OPTIMIZATION OF 2D LATTICE CELLULAR AUTOMATA FOR PSEUDORANDOM NUMBER GENERATION

Abstract

This paper proposes a generalized approach to 2D CA PRNGs — the 2D lattice CA PRNG — by introducing vertical connections to arrays of 1D CA. The structure of a 2D lattice CA PRNG lies in between that of 1D CA and 2D CA grid PRNGs. With the generalized approach, 2D lattice CA PRNG offers more 2D CA PRNG variations. It is found that they can do better than the conventional 2D CA grid PRNGs. In this paper, the structure and properties of 2D lattice CA are explored by varying the number and location of vertical connections, and by searching for different 2D array settings that can give good randomness based on Diehard test. To get the most out of 2D lattice CA PRNGs, genetic algorithm is employed in searching for good neighborhood characteristics.
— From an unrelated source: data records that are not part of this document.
Lemma lower_bound_loop_range fuel first len :
  first + len ≤ length l → len ≤ fuel → first ≤ lower_bound_loop below l fuel first len ≤ first + len.
Proof.
  revert first len. induction fuel as [|fuel IH]; intros first len H Hf; cbn [lower_bound_loop]; [lia|].
  destruct (Nat.eqb_spec len 0); [lia|]. pose proof (Nat.div_lt len 2 ltac:(lia) ltac:(lia)) as Hd.
  destruct (below (nth (first + len / 2) l 0%Z)).
  - specialize (IH (S (first + len / 2)) (len - len / 2 - 1) ltac:(lia) ltac:(lia)). lia.
  - specialize (IH first (len / 2) ltac:(lia) ltac:(lia)). lia.
Qed.

Lemma lower_bound_loop_spec fuel first len :
  partitioned → first + len ≤ length l → len ≤ fuel →
  (∀ i, i < first → below (nth i l 0%Z) = true) → (∀ i, first + len ≤ i → i < length l → below (nth i l 0%Z) = false) →
  let n := lower_bound_loop below l fuel first len in
  (∀ i, i < n → below (nth i l 0%Z) = true) ∧ (∀ i, n ≤ i → i < length l → below (nth i l 0%Z) = false).
Proof.
  intros Hp. revert first len. induction fuel as [|fuel IH]; intros first len H Hf Hlo Hhi; cbn [lower_bound_loop].
  { split; [done|]. intros i Hi. apply Hhi. lia. }
  destruct (Nat.eqb_spec len 0) as [->|Hn]; [split; [done|]; intros i Hi; apply Hhi; lia|].
  pose proof (Nat.div_lt len 2 ltac:(lia) ltac:(lia)) as Hd.
  destruct (below (nth (first + len / 2) l 0%Z)) eqn:E; apply IH; try lia.
  - intros i Hi. apply (Hp i (first + len / 2)); [lia|lia|done].
  - intros i Hi. apply Hhi. lia.
  - done.
  - intros i Hi Hl. destruct (below (nth i l 0%Z)) eqn:Ei; [|done].
    rewrite (Hp (first + len / 2) i ltac:(lia) Hl Ei) in E. done.
Qed.

(** Halving finds what going through the elements finds. *)
Lemma lower_bound_index :
  partitioned → lower_bound below l = match index_of (λ x, negb (below x)) l with Some i => i | None => length l end.
Proof.
  intros Hp. pose proof (lower_bound_loop_range (length l) 0 (length l) ltac:(lia) ltac:(lia)) as Hr.
  destruct (lower_bound_loop_spec (length l) 0 (length l) Hp ltac:(lia) ltac:(lia) ltac:(lia) ltac:(lia)) as [Hlo Hhi].
  fold (lower_bound below l) in *. cbn [Nat.add] in *. set (n := lower_bound below l) in *. clearbody n.
  destruct (index_of _ l) as [k|] eqn:E.
  - apply index_of_Some in E as (l1 & x & l2 & El & <- & Hx & Hl1). apply negb_true_iff in Hx.
    rewrite El in Hlo, Hhi, Hr. rewrite length_app in *. cbn [length] in *.
    destruct (lt_eq_lt_dec n (length l1)) as [[Hlt| ->]|Hgt]; [|done|].
    + destruct (lookup_lt_is_Some_2 l1 n Hlt) as [y Hy]. rewrite list.Forall_lookup in Hl1. specialize (Hl1 n y Hy).
      apply negb_false_iff in Hl1. specialize (Hhi n ltac:(lia) ltac:(lia)). rewrite app_nth1 in Hhi by done.
      rewrite (nth_lookup_Some l1 n 0%Z y Hy) in Hhi. congruence.
    + specialize (Hlo (length l1) Hgt). rewrite app_nth2, Nat.sub_diag in Hlo by lia. cbn in Hlo. congruence.
  - apply index_of_None in E. destruct (decide (n = length l)) as [|Hn]; [done|]. exfalso.
    destruct (lookup_lt_is_Some_2 l n ltac:(lia)) as [y Hy]. rewrite list.Forall_lookup in E. specialize (E n y Hy).
    apply negb_false_iff in E. specialize (Hhi n ltac:(lia) ltac:(lia)). rewrite (nth_lookup_Some l n 0%Z y Hy) in Hhi. congruence.
Qed.
End search.

(** Boundaries as the SDK wants them: ascending, none of them a NaN. *)
Definition boundaries_ok (bs : list Z) : Prop :=
  StronglySorted (λ x y, double_key x ≤ double_key y)%Z bs ∧ Forall (λ x, is_nan x = false) bs.

Lemma sorted_nth bs i j :
  StronglySorted (λ x y, double_key x ≤ double_key y)%Z bs → i ≤ j → j < length bs →
  (double_key (nth i bs 0) ≤ double_key (nth j bs 0))%Z.
Proof.
  intros Hs. revert i j. induction Hs as [|x bs Hs IH Hx]; intros i j Hij Hj; cbn [length] in *; [lia|].
  destruct j as [|j]; [by replace i with 0 by lia|]. destruct i as [|i]; cbn [nth].
  - rewrite list.Forall_lookup in Hx. destruct (lookup_lt_is_Some_2 bs j ltac:(lia)) as [y Hy].
    rewrite (nth_lookup_Some bs j 0%Z y Hy). by eapply Hx.
  - apply IH; lia.
Qed.

Lemma partitioned_boundaries bs v : boundaries_ok bs → partitioned (λ b, double_lt b v) bs.
Proof.
  intros [Hs Hn] i j Hij Hj. unfold double_lt. rewrite !andb_true_iff, !negb_true_iff, !Z.ltb_lt.
  intros [[_ Hv] Hlt]. pose proof (sorted_nth bs i j Hs Hij Hj). split_and!; [|done|lia].
  rewrite list.Forall_lookup in Hn. destruct (lookup_lt_is_Some_2 bs i ltac:(lia)) as [y Hy].
  rewrite (nth_lookup_Some bs i 0%Z y Hy). by eapply Hn.
Qed.

Lemma not_below b v : is_nan b = false → is_nan v = false → negb (double_lt b v) = double_le v b.
Proof. intros Hb Hv. unfold double_lt, double_le. rewrite Hb, Hv. cbn [negb andb]. by rewrite Z.leb_antisym. Qed.

Lemma index_of_ext {A} (p q : A → bool) l : Forall (λ x, p x = q x) l → index_of p l = index_of q l.
Proof. induction 1 as [|x l Hx _ IH]; [done|]. cbn [index_of]. by rewrite Hx, IH. Qed.

(** C30: The bucket that halving finds is the one that a linear search finds: for ascending boundaries without NaN and
    a value that is a number, the values of bucket i are above boundary i - 1 and not above boundary i, and a
    measurement is counted in the bucket whose exemplar cell it goes to. *)
Theorem bucket_search_spec bs value random :
  boundaries_ok bs → is_nan (as_double value) = false →
  let i := BucketBinarySearch value bs in
  i ≤ length bs ∧
  (∀ j b, bs !! j = Some b → double_lt b (as_double value) = bool_decide (j < i)) ∧
  ReservoirCellIndexFor (HistogramCellSelector bs) value random = Some (HistogramCellSelector bs, to_int (Z.of_nat i)) ∧
  ∀ m, m_value m = value → bucket bs m = i.
Proof.
  intros Hb Hv i. pose proof (partitioned_boundaries bs (as_double value) Hb) as Hp.
  pose proof (lower_bound_loop_range (λ b, double_lt b (as_double value)) bs (length bs) 0 (length bs) ltac:(lia) ltac:(lia)) as Hr.
  destruct (lower_bound_loop_spec _ bs (length bs) 0 (length bs) Hp ltac:(lia) ltac:(lia) ltac:(lia) ltac:(lia)) as [Hlo Hhi].
  assert (Hi : i = match index_of (λ b, double_le (as_double value) b) bs with Some i => i | None => length bs end).
  { unfold i, BucketBinarySearch. rewrite (lower_bound_index _ _ Hp). erewrite index_of_ext; [done|].
    eapply list.Forall_impl; [exact (proj2 Hb)|]. intros b Hnb. by apply not_below. }
  split; [apply Hr|]. split; [|split].
  - intros j b Hj. rewrite <-(nth_lookup_Some bs j 0%Z b Hj). pose proof (lookup_lt_Some _ _ _ Hj).
    case_bool_decide as Hji; [by apply Hlo|]. apply Hhi; [apply Nat.nlt_ge, Hji|done].
  - cbn [ReservoirCellIndexFor]. by rewrite Hi.
  - intros m <-. unfold bucket. by rewrite Hi.
Qed.

Lemma bucket_search_spec_witness :
  let bs := double_of_int64 <$> [0; 5; 10]%Z in
  BucketBinarySearch (VLong 7) bs = 2 ∧ BucketBinarySearch (VLong 7) bs ≤ length bs.
Proof.
  cbv zeta. split; [by vm_compute|].
  refine (proj1 (bucket_search_spec _ (VLong 7) 0 _ _)); [|by vm_compute].
  split; repeat constructor; by vm_compute.
Defined.

(** Without the hypotheses: a NaN is counted in the first bucket and its exemplar kept for the last; an integer that
    no double is equal to is compared after rounding, and can be counted below a boundary that it is above. *)
Example bucket_of_nan :
  let bs := double_of_int64 <$> [0; 5]%Z in let nan := VDouble (2047 * 2 ^ 52 + 1) in
  BucketBinarySearch nan bs = 0 ∧ ReservoirCellIndexFor (HistogramCellSelector bs) nan 0 = Some (HistogramCellSelector bs, 2%Z).
Proof. split; by vm_compute. Qed.

Example bucket_of_rounded : BucketBinarySearch (VLong (2 ^ 53 + 1)) [double_of_int64 (2 ^ 53)] = 0.
Proof. by vm_compute. Qed.

(** ** Merging and subtracting *)

(** The loops go wrong exactly when another vector is shorter. *)
Lemma combine_counts_spec f cs os ms :
  match combine_counts f cs os ms with
  | inr rs => length cs ≤ length os ∧ length cs ≤ length ms ∧ rs = zip_with f cs os ++ drop (length cs) ms
  | inl e => e = OutOfBounds ∧ (length os < length cs ∨ length ms < length cs)
  end.
Proof.
  revert os ms. induction cs as [|c cs IH]; intros [|o os] [|m ms]; cbn [combine_counts length zip_with app drop]; try (split; [done|lia]);
    try (split_and!; [lia..|done]).
  specialize (IH os ms). destruct (combine_counts f cs os ms) as [e|rs]; cbn [mbind result_bind mret result_ret].
  - destruct IH as [-> ?]. split; [done|lia].
  - destruct IH as (? & ? & ->). split_and!; [lia..|done].
Qed.

Lemma combine_counts_same f cs os ms :
  length os = length cs → length ms = length cs → combine_counts f cs os ms = inr (zip_with f cs os).
Proof.
  intros H1 H2. pose proof (combine_counts_spec f cs os ms) as H. destruct (combine_counts f cs os ms) as [e|rs].
  - destruct H as [_ H]. lia.
  - destruct H as (_ & _ & ->). by rewrite drop_ge, app_nil_r by lia.
Qed.

(** The histogram of measurements: one count for each bucket, modulo 2^64. *)
Definition counted (bs : list Z) (vs : list cell_value) (i : nat) : nat :=
  length (List.filter (λ v, BucketBinarySearch v bs =? i) vs).

Definition counts_of (bs : list Z) (vs : list cell_value) : list Z :=
  (λ i, u64 (Z.of_nat (counted bs vs i))) <$> seq 0 (S (length bs)).

Lemma counts_of_length bs vs : length (counts_of bs vs) = S (length bs).
Proof. unfold counts_of. by rewrite length_fmap, length_seq. Qed.

Lemma counted_app bs vs ws i : counted bs (vs ++ ws) i = counted bs vs i + counted bs ws i.
Proof. unfold counted. by rewrite List.filter_app, length_app. Qed.

Lemma zip_with_fmap {A} (f : Z → Z → Z) (g h : A → Z) l : zip_with f (g <$> l) (h <$> l) = (λ x, f (g x) (h x)) <$> l.
Proof. induction l as [|x l IH]; [done|]. cbn. by rewrite IH. Qed.

Lemma u64_add_mod a b : u64 (u64 a + u64 b) = u64 (a + b).
Proof. unfold u64. by rewrite <-Zplus_mod. Qed.

Lemma u64_sub_mod a b : u64 (u64 a - u64 b) = u64 (a - b).
Proof. unfold u64. by rewrite <-Zminus_mod. Qed.

Lemma counts_add bs vs ws : zip_with (λ c d, u64 (c + d)) (counts_of bs vs) (counts_of bs ws) = counts_of bs (vs ++ ws).
Proof.
  unfold counts_of. rewrite zip_with_fmap. apply list_fmap_ext. intros _ i _. cbn.
  by rewrite u64_add_mod, counted_app, Nat2Z.inj_add.
Qed.

Lemma counts_sub bs vs ws : zip_with (λ c n, u64 (n - c)) (counts_of bs vs) (counts_of bs (vs ++ ws)) = counts_of bs ws.
Proof.
  unfold counts_of. rewrite zip_with_fmap. apply list_fmap_ext. intros _ i _. cbn.
  rewrite u64_sub_mod, counted_app, Nat2Z.inj_add. f_equal. lia.
Qed.

(** The buckets and the count of [p] are those of [vs]. *)
Record counts_describe (p : HistogramPointData) (bs : list Z) (vs : list cell_value) : Prop := MkDescribe {
  cd_boundaries : hp_boundaries p = bs;
  cd_counts : hp_counts p = counts_of bs vs;
  cd_count : hp_count p = u64 (Z.of_nat (length vs));
}.

Definition total (zs : list Z) : Z := foldr Z.add 0%Z zs.
Definition smallest (zs : list Z) : Z := foldr Z.min INT64_MAX zs.
Definition greatest (zs : list Z) : Z := foldr Z.max INT64_MIN zs.

(** All of [p] is that of the integers [zs], with the extremes if they are recorded. *)
Record describes (p : HistogramPointData) (bs : list Z) (zs : list Z) : Prop := MkDescribes {
  de_counts : counts_describe p bs (VLong <$> zs);
  de_sum : hp_sum p = VLong (total zs);
  de_extremes : hp_record_min_max p = true → hp_min p = VLong (smallest zs) ∧ hp_max p = VLong (greatest zs);
}.

(** A histogram with room for the counts. *)
Definition sized (bs : list Z) (p : HistogramPointData) : Prop := length (hp_counts p) = S (length bs).

Lemma merge_counts T cur delta merge bs vs ws s1 s2 s :
  counts_describe cur bs vs → counts_describe delta bs ws → sized bs merge →
  get_ T (hp_sum cur) = inr s1 → get_ T (hp_sum delta) = inr s2 → add T s1 s2 = inr s →
  hp_record_min_max cur && hp_record_min_max delta = false →
  ∃ m, HistogramMerge T cur delta merge = inr m ∧ counts_describe m bs (vs ++ ws) ∧ hp_sum m = value_of T s ∧
    hp_record_min_max m = false ∧ hp_min m = hp_min merge ∧ hp_max m = hp_max merge.
Proof.
  intros [B1 C1 N1] [B2 C2 N2] Hm H1 H2 Hs Hr. unfold HistogramMerge.
  rewrite combine_counts_same by (rewrite ?C1, ?C2, ?counts_of_length; done).
  cbn [mbind result_bind]. rewrite H1, H2. cbn [mbind result_bind]. rewrite Hs. cbn [mbind result_bind]. rewrite Hr. cbn.
  eexists. split; [done|]. split; [|done]. split; [done| |]; cbn.
  - by rewrite C1, C2, counts_add.
  - by rewrite N1, N2, u64_add_mod, length_app, Nat2Z.inj_add.
Qed.

Lemma total_app xs ys : total (xs ++ ys) = (total xs + total ys)%Z.
Proof. unfold total. induction xs as [|x xs IH]; cbn; [done|]. rewrite IH. lia. Qed.

Lemma smallest_app xs ys : smallest (xs ++ ys) = Z.min (smallest xs) (smallest ys).
Proof.
  unfold smallest. induction xs as [|x xs IH]; cbn; [|rewrite IH; lia].
  assert (H : (foldr Z.min INT64_MAX ys ≤ INT64_MAX)%Z) by (clear; induction ys; cbn; lia). lia.
Qed.

Lemma greatest_app xs ys : greatest (xs ++ ys) = Z.max (greatest xs) (greatest ys).
Proof.
  unfold greatest. induction xs as [|x xs IH]; cbn; [|rewrite IH; lia].
  assert (H : (INT64_MIN ≤ foldr Z.max INT64_MIN ys)%Z) by (clear; induction ys; cbn; lia). lia.
Qed.

Lemma std_min_long a b : std_min TLong a b = Z.min a b.
Proof. unfold std_min. cbn. destruct (Z.ltb_spec b a); lia. Qed.

Lemma std_max_long a b : std_max TLong a b = Z.max a b.
Proof. unfold std_max. cbn. destruct (Z.ltb_spec a b); lia. Qed.
(* ===== verification/ExpHistogram.v ===== *)
(** * Points of exponential histograms

    OT/sdk/metrics/data/point_data.h, Base2ExponentialHistogramPointData, and the parts of the counters of
    OT/sdk/metrics/data/circular_buffer.h that are in the header.  A point owns its two counters through unique pointers and
    writes its copy operations out; here the counters live on a heap, and a program over any number of points is shown to see
    values - with one exception, the copy of a point whose counters were moved away. *)
From S2P Require Export RefCount Attributes.

(** ** Counters *)

Definition kNullIndex : Z := (- 2 ^ 31)%Z.

(** The alternatives of the backing array hold numbers of one, two, four and eight bytes. *)
Record AdaptingCircularBufferCounter := MkCounter {
  start_index_ : Z;
  end_index_ : Z;
  base_index_ : Z;
  width_ : nat;
  backing_ : list Z;
}.

Definition Counter_new (max_size : nat) : AdaptingCircularBufferCounter :=
  MkCounter kNullIndex kNullIndex kNullIndex 1 (replicate max_size 0%Z).
Definition StartIndex (c : AdaptingCircularBufferCounter) : Z := start_index_ c.
Definition EndIndex (c : AdaptingCircularBufferCounter) : Z := end_index_ c.
Definition Counter_Empty (c : AdaptingCircularBufferCounter) : bool := (base_index_ c =? kNullIndex)%Z.
(** [re.split] with one capturing group: the text before each match, then
    the match itself, and after the last match the rest of the string.
    The pattern never matches the empty string, so each search resumes
    where the previous match ended. *)
Equations? re_split (s : str) : list str by wf (length s) lt :=
  re_split s with inspect (re_search s) := {
    | exist _ (Some (i, n)) e =>
        firstn i s :: firstn n (skipn i s) :: re_split (skipn (i + n) s);
    | exist _ None _ => [s] }.
Proof.
  apply re_search_bounds in e. rewrite length_skipn. lia.
Qed.

(** *** [_split_long_paragraph] *)

(** [range(0, stop, 2)] *)
Definition range2 (stop : Z) : list Z :=
  List.map (fun k => (2 * Z.of_nat k)%Z) (seq 0 (Z.to_nat ((stop + 1) / 2))).

(** [l[i]] for an index [i >= 0] within bounds. *)
Definition item (l : list str) (i : Z) : str := nth (Z.to_nat i) l [].

(** One iteration of the loop that re-attaches the delimiters. *)
Definition attach_step (sentences : list str) (full_sentences : list str)
    (i : Z) : list str :=
  if (i + 1 <? Z.of_nat (length sentences))%Z
  then full_sentences ++ [item sentences i ++ item sentences (i + 1)]
  else full_sentences ++ [item sentences i].

Definition attach_delimiters (sentences : list str) : list str :=
  let full_sentences :=
    fold_left (attach_step sentences)
              (range2 (Z.of_nat (length sentences) - 1)) [] in
  if (Z.of_nat (length sentences) mod 2 =? 1)%Z
  then full_sentences ++ [last sentences []]
  else full_sentences.

(** The sentence-splitting step, lines 204-216 of the source. *)
Definition split_sentences (paragraph : str) : list str :=
  attach_delimiters (re_split paragraph).

(** State of the packing loops: [(chunks, current_chunk)]. *)
Definition pack_state : Type := list str * str.

(** One iteration of [for sentence in full_sentences]. *)
Definition sentence_step (chunk_size overlap : Z) (st : pack_state)
    (sentence : str) : pack_state :=
  let '(chunks, current_chunk) := st in
  let sentence := strip sentence in
  if negb (truthy sentence) then st
  else if (len current_chunk + len sentence + 1 <=? chunk_size)%Z then
    if truthy current_chunk
    then (chunks, current_chunk ++ lit " " ++ sentence)
    else (chunks, sentence)
  else
    if truthy current_chunk then
      let overlap_text := _get_overlap_text current_chunk overlap in
      (chunks ++ [current_chunk],
       if truthy overlap_text then overlap_text ++ lit " " ++ sentence
       else sentence)
    else (chunks, sentence).

(** [if current_chunk: chunks.append(current_chunk)] *)
Definition flush (st : pack_state) : list str :=
  let '(chunks, current_chunk) := st in
  if truthy current_chunk then chunks ++ [current_chunk] else chunks.

Definition _split_long_paragraph (paragraph : str) (chunk_size overlap : Z)
    : list str :=
  flush (fold_left (sentence_step chunk_size overlap)
                   (split_sentences paragraph) ([], [])).

(** *** [_chunk_text] *)

(** One iteration of [for paragraph in paragraphs]. *)
Definition paragraph_step (chunk_size overlap : Z) (st : pack_state)
    (paragraph : str) : pack_state :=
  let '(chunks, current_chunk) := st in
  let paragraph := strip paragraph in
  if negb (truthy paragraph) then st
  else if (len current_chunk + len paragraph + 2 <=? chunk_size)%Z then
    if truthy current_chunk
    then (chunks, current_chunk ++ [NL; NL] ++ paragraph)
    else (chunks, paragraph)
  else if truthy current_chunk then
    let overlap_text := _get_overlap_text current_chunk overlap in
    (chunks ++ [current_chunk],
     if truthy overlap_text then overlap_text ++ [NL; NL] ++ paragraph
     else paragraph)
  else
    if (len paragraph >? chunk_size)%Z then
      let sentence_chunks :=
        _split_long_paragraph paragraph chunk_size overlap in
      if truthy sentence_chunks
      then (chunks ++ removelast sentence_chunks, last sentence_chunks [])
      else st
    else (chunks, paragraph).

(** The chunks as assembled by the loop and the final flush, before the
    post-processing pass. *)
Definition assemble_chunks (text : str) (chunk_size overlap : Z) : list str :=
  flush (fold_left (paragraph_step chunk_size overlap)
                   (split_nlnl text) ([], [])).

(** [[chunk for chunk in chunks if len(chunk) >= 50]] *)
Definition long_enough (chunk : str) : bool := (len chunk >=? 50)%Z.

Definition _chunk_text (text : str) (chunk_size overlap : Z) : list str :=
  filter long_enough (assemble_chunks text chunk_size overlap).

(** ** The embedding and index gateway *)

Module Gateway.

(** Exceptions, by class and origin: [FileNotFoundError] with its
    message, any other failure of [open]/[read] on an existing path, a
    failure of the Qdrant client, a failure of the OpenAI client, and the
    [ValueError] with which the Qdrant client refuses a request. All are
    instances of Python's [Exception]. *)
Inductive exn : Type :=
| FileNotFoundError (message : str)
| ReadError (description : str)
| IndexFailure (description : str)
| ProviderFailure (description : str)
| ValueError (description : str).

(** [str(e)] *)
Definition describe (e : exn) : str :=
  match e with
  | FileNotFoundError d | ReadError d | IndexFailure d | ProviderFailure d
  | ValueError d => d
  end.

(** The message of [raise FileNotFoundError(...)] in [load_documents]: the
    path between the code points of the two Russian phrases of the
    source. *)
Definition not_found_message (file_path : str) : str :=
  [1060; 1072; 1081; 1083; 32]%N ++ file_path
    ++ [32; 1085; 1077; 32; 1085; 1072; 1081; 1076; 1077; 1085]%N.

(** What a path denotes in the file system. *)
Inductive file_entry : Type :=
| Absent
| Readable (text : str)
| Unreadable (description : str).

(** Lines written by [print]. *)
Inductive message : Type :=
| TextSplit (n : nat)
| AlreadyLoaded
| Progress (done total : Z)
| Loaded (n : nat) (collection_name : str).

Section WithFloat.

Context {float : Type}.

(** [PointStruct(id, vector, payload={"text": ..., "chunk_id": ...})] *)
Record PointStruct : Type := mkPoint {
  point_id : str;
  point_vector : list float;
  payload_text : str;
  payload_chunk_id : Z
}.

(** The world outside the process: the file system, the collections of
    the vector index and whether the index can be reached, the behaviour
    of the embedding provider (which may depend on the requests it has
    served; a failure comes with its description) and of the random
    source behind [uuid.uuid4], and the traces of what the program did to
    them. *)
Record World : Type := mkWorld {
  files : str -> file_entry;
  collections : list (str * list PointStruct);
  index_fault : option str;
  upsert_fault : option str;
  provider : list str -> str -> str + list float;
  requests : list str;
  uuid_source : nat -> str;
  uuids_drawn : nat;
  stdout : list message
}.

(** The attributes of a [VectorStore] object set by [__init__]. *)
Record VectorStore : Type := mkStore {
  collection_name : str;
  persist_directory : str;
  vector_size : Z
}.

(** Computations that read and write the world and may raise. *)
Definition M (A : Type) : Type := World -> (exn + A) * World.

Definition ret {A} (a : A) : M A := fun w => (inr a, w).

Definition raise {A} (e : exn) : M A := fun w => (inl e, w).

Definition bind {A B} (m : M A) (k : A -> M B) : M B :=
  fun w =>
    match m w with
    | (inl e, w') => (inl e, w')
    | (inr a, w') => k a w'
    end.

(** [try: body except Exception as e: handler(e)] *)
Definition try_except {A} (body : M A) (handler : exn -> M A) : M A :=
  fun w =>
    match body w with
    | (inl e, w') => handler e w'
    | (inr a, w') => (inr a, w')
    end.

End WithFloat.

Arguments PointStruct : clear implicits.
Arguments World : clear implicits.
Arguments M : clear implicits.

Declare Scope gateway_scope.
Delimit Scope gateway_scope with gw.
Notation "x <- m ;; k" := (bind m (fun x => k))
  (at level 61, m at next level, right associativity) : gateway_scope.
Notation "m ;;; k" := (bind m (fun _ => k))
  (at level 61, right associativity) : gateway_scope.

Section Operations.

Context {float : Type}.
Local Open Scope gateway_scope.
Local Abbreviation M := (M float).
Local Abbreviation World := (World float).
Local Abbreviation PointStruct := (PointStruct float).

Definition str_eqb (a b : str) : bool :=
  if list_eq_dec N.eq_dec a b then true else false.

Fixpoint lookup_collection (name : str)
    (cs : list (str * list PointStruct)) : option (list PointStruct) :=
  match cs with
  | [] => None
  | (n, pts) :: cs' =>
      if str_eqb n name then Some pts else lookup_collection name cs'
  end.

Fixpoint store_collection (name : str) (pts : list PointStruct)
    (cs : list (str * list PointStruct)) : list (str * list PointStruct) :=
  match cs with
  | [] => [(name, pts)]
  | (n, old) :: cs' =>
      if str_eqb n name then (n, pts) :: cs'
      else (n, old) :: store_collection name pts cs'
  end.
By adopting an evolutionary approach, the randomness quality of 2D lattice CA PRNGs is optimized. In this paper, a new metric, #rn is introduced as a way of finding a 2D lattice CA PRNG with the least number of cells required to pass Diehard test. Following the introduction of the new metric #rn, a cropping technique is presented to further boost the CA PRNG performance. The cost and efficiency of 2D lattice CA PRNG is compared with past works on CA PRNGs.